Gestern habe ich auf Facebook einige fröhliche, naive Tiere aus der Gesellschaft des heiligen Antonius von Ägypten veröffentlicht, die auf einem Altarbild von 1418
aus der Galleria Nazionale dell’Umbria in Perugia zu sehen sind. Kleine, schwarze, stachelige Tiere mit großen Augen und feuerrotem Mund. Mein israelisch-russischer Stammleser, Martin Lemke, teilte den Post mit dem Kommentar: „Когда утром вышел на прогулку в Хайфе“ – „Als ich morgens in Haifa spazieren ging.“
Am Ende der Serie habe ich auch das komplette Altarbild veröffentlicht. Da die Komposition des Altares ziemlich komplex ist, habt ihr in den Kommentaren gefragt, wie sich die verschiedenen Elemente zusammensetzen, wie die ikonografischen Details miteinander sprechen, wie sich die Komposition entwickelt und wie man ein solches Altarbild „liest“.

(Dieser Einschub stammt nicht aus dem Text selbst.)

(** * lale.lib.rasl.metrics: monoid-based batched scoring

    A shallow embedding of [src/lale/lib/rasl/metrics.py] and the
    properties its specification states about it.

    Conventions of the embedding:
    - a Python [int] is a [Z], and the counts of the monoid values are
      [int]s, as the constructors annotate them; a Python [float] /
      [np.float64] is a primitive binary64 [float], whose operations follow
      IEEE 754 the way numpy's do (a division by zero yields an infinity or
      a NaN, it does not raise);
    - a Python call that may raise returns a [result]: [Ok v] or [Raise e];
    - [assert] statements are executed (Python run without [-O]);
    - the module-level dictionary [_scorer_cache] and the objects it refers
      to are an explicit store that [get_scorer] threads. *)

From Stdlib Require Import ZArith Floats.
From stdpp Require Import base option list strings gmap.

Local Open Scope Z_scope.

(** ** Exceptions and fallible computations *)

(** The exceptions the module itself can raise, and one more for whatever an
    external collaborator (the columnar pipeline, the model) raises. *)
Inductive exn : Type :=
  | AssertionError          (* a failed [assert] *)
  | TypeError               (* [functools.reduce] of an empty iterable *)
  | OverflowError           (* an [int] too large to convert to a float *)
  | KeyError                (* a dictionary read at a missing key *)
  | ExternalError (tag : string).

Inductive result (A : Type) : Type :=
  | Ok (a : A)
  | Raise (e : exn).
Arguments Ok {A} a.
Arguments Raise {A} e.

#[export] Instance result_ret : MRet result := fun _ a => Ok a.

#[export] Instance result_bind : MBind result := fun _ _ k r =>
  match r with
  | Ok a => k a
  | Raise e => Raise e
  end.

Definition assert_ (c : bool) : result unit :=
  if c then Ok tt else Raise AssertionError.

(** [fails r]: the call raised. *)
Definition fails {A : Type} (r : result A) : Prop := exists e, r = Raise e.

(** ** Floats *)

(** Conversion of a Python integer to binary64, [np.float64(z)] or the
    implicit conversion of the integer operand of a mixed division: rounded
    to nearest even; an integer whose rounding is not finite raises
    [OverflowError]. *)
Definition Z2float (z : Z) : float :=
  SF2Prim (binary_normalize prec emax z 0 false).

Definition np_float64 (z : Z) : result float :=
  let f := Z2float z in
  if is_infinity f then Raise OverflowError else Ok f.

(** ** External data containers

    The tabular containers are collaborators of the module; what it needs of
    them is that a label sequence has an index, values and a dtype, and that
    an unlabeled array can be re-labelled with another sequence's index and
    converted to its dtype. *)

(** A dtype, as far as the module uses one: its name and the conversion of
    the values of an array to it, which raises when a value has no
    counterpart in the dtype. *)
Record dtype : Type := mk_dtype {
  dtype_name : string;
  astype : list float -> result (list float)
}.

(** Binary64 values are float64 values already. *)
Definition float64 : dtype := mk_dtype "float64" (fun a => Ok a).

Record Series : Type := mk_Series {
  s_index : list Z;
  s_values : list float;
  s_dtype : dtype
}.

Record DataFrame : Type := mk_DataFrame {
  df_index : list Z;
  df_columns : list (string * list float)
}.

(** [Union[pd.Series, np.ndarray]] *)
Inductive labels : Type :=
  | PdSeries (s : Series)
  | NdArray (a : list float).

(** [_Batch_yyX]: (y_true, y_pred, X). *)
Definition Batch_yyX : Type := option Series * labels * option DataFrame.

(** [_Batch_Xy]: (X, y). *)
Definition Batch_Xy : Type := DataFrame * Series.

(** [pd.Series(data, index, dtype, name)] on an array: pandas rejects data
    whose length differs from the index's, and then converts the data to the
    dtype, which may raise. *)
Definition pd_Series (data : list float) (index : list Z) (dt : dtype)
    : result Series :=
  if (length data =? length index)%nat
  then values ← astype dt data; Ok (mk_Series index values dt)
  else Raise (ExternalError "ValueError").

(** [TrainedOperator]: all the module uses is [predict]. *)
Record TrainedOperator : Type := mk_TrainedOperator {
  predict : DataFrame -> result labels
}.

(** ** Iterables

    A generator produces its elements one at a time, and producing one may
    raise: an iterable is the list of what each pull yields. *)
Definition iterable (A : Type) : Type := list (result A).

Definition iter_of_list {A : Type} (l : list A) : iterable A := map Ok l.

(** The generator expression [(f(b) for b in it)]. *)
Definition gen_map {A B : Type} (f : A -> result B) (it : iterable A) : iterable B :=
  map (fun r => r ≫= f) it.

Fixpoint reduce_from {A : Type} (function : A -> A -> A) (value : A)
    (it : iterable A) : result A :=
  match it with
  | [] => Ok value
  | r :: it' => x ← r; reduce_from function (function value x) it'
  end.

(** [functools.reduce(function, iterable)] with no initial value: the first
    element starts the fold; an empty iterable raises [TypeError]. *)
Definition functools_reduce {A : Type} (function : A -> A -> A)
    (it : iterable A) : result A :=
  match it with
  | [] => Raise TypeError
  | r :: it' => x ← r; reduce_from function x it'
  end.

(** ** The interfaces *)

(** [Monoid]: a value that combines with another of its type. *)
Class MetricMonoid (M : Type) : Type :=
  combine : M -> M -> M.

(** [MetricMonoidFactory]: the four abstract methods ([from_monoid] comes
    from [MonoidFactory]) ... *)
Class MetricMonoidFactory (F M : Type) `{MetricMonoid M} : Type := {
  to_monoid : F -> Batch_yyX -> result M;
  from_monoid : F -> M -> result float;
  score_data : F -> Series -> labels -> option DataFrame -> result float;
  score_estimator : F -> TrainedOperator -> DataFrame -> Series -> result float
}.

(** ... and the three methods the base class implements. *)
Section MetricMonoidFactory_methods.
Context {F M : Type} `{MetricMonoidFactory F M}.

(** [__call__] *)
Definition call (self : F) (estimator : TrainedOperator) (X : DataFrame)
    (y : Series) : result float :=
  score_estimator self estimator X y.

Definition score_data_batched (self : F) (batches : iterable Batch_yyX)
    : result float :=
  let lifted_batches := gen_map (to_monoid self) batches in
  combined ← functools_reduce combine lifted_batches;
  from_monoid self combined.

Definition score_estimator_batched (self : F) (estimator : TrainedOperator)
    (batches : iterable Batch_Xy) : result float :=
  let predicted_batches :=
    gen_map (fun '(X, y) =>
               y_pred ← predict estimator X; Ok (Some y, y_pred, Some X))
            batches in
  score_data_batched self predicted_batches.
End MetricMonoidFactory_methods.

(** [_MetricMonoidMixin]: [score_data] and [score_estimator] in terms of the
    subclass's [to_monoid] and [from_monoid]. *)
Section MetricMonoidMixin.
Context {F M : Type}.
Variable to_monoid_ : F -> Batch_yyX -> result M.
Variable from_monoid_ : F -> M -> result float.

So funktioniert es, mehr oder weniger, wie folgt.
Der Altar besteht aus zwei Teilen: einem oberen Triptychon und einer unteren Predella. Wie der Name schon sagt, besteht das Triptychon aus drei Tafeln. Hier im Norden sind wir es gewohnt, dass ein Triptychon auch ein Flügelaltar ist, bei dem die beiden äußeren Bildtafeln auf die mittlere zugeklappt werden können. Aber dies ist eine spätere Entwicklung der flämischen Tradition in der Spätmittelalterzeit.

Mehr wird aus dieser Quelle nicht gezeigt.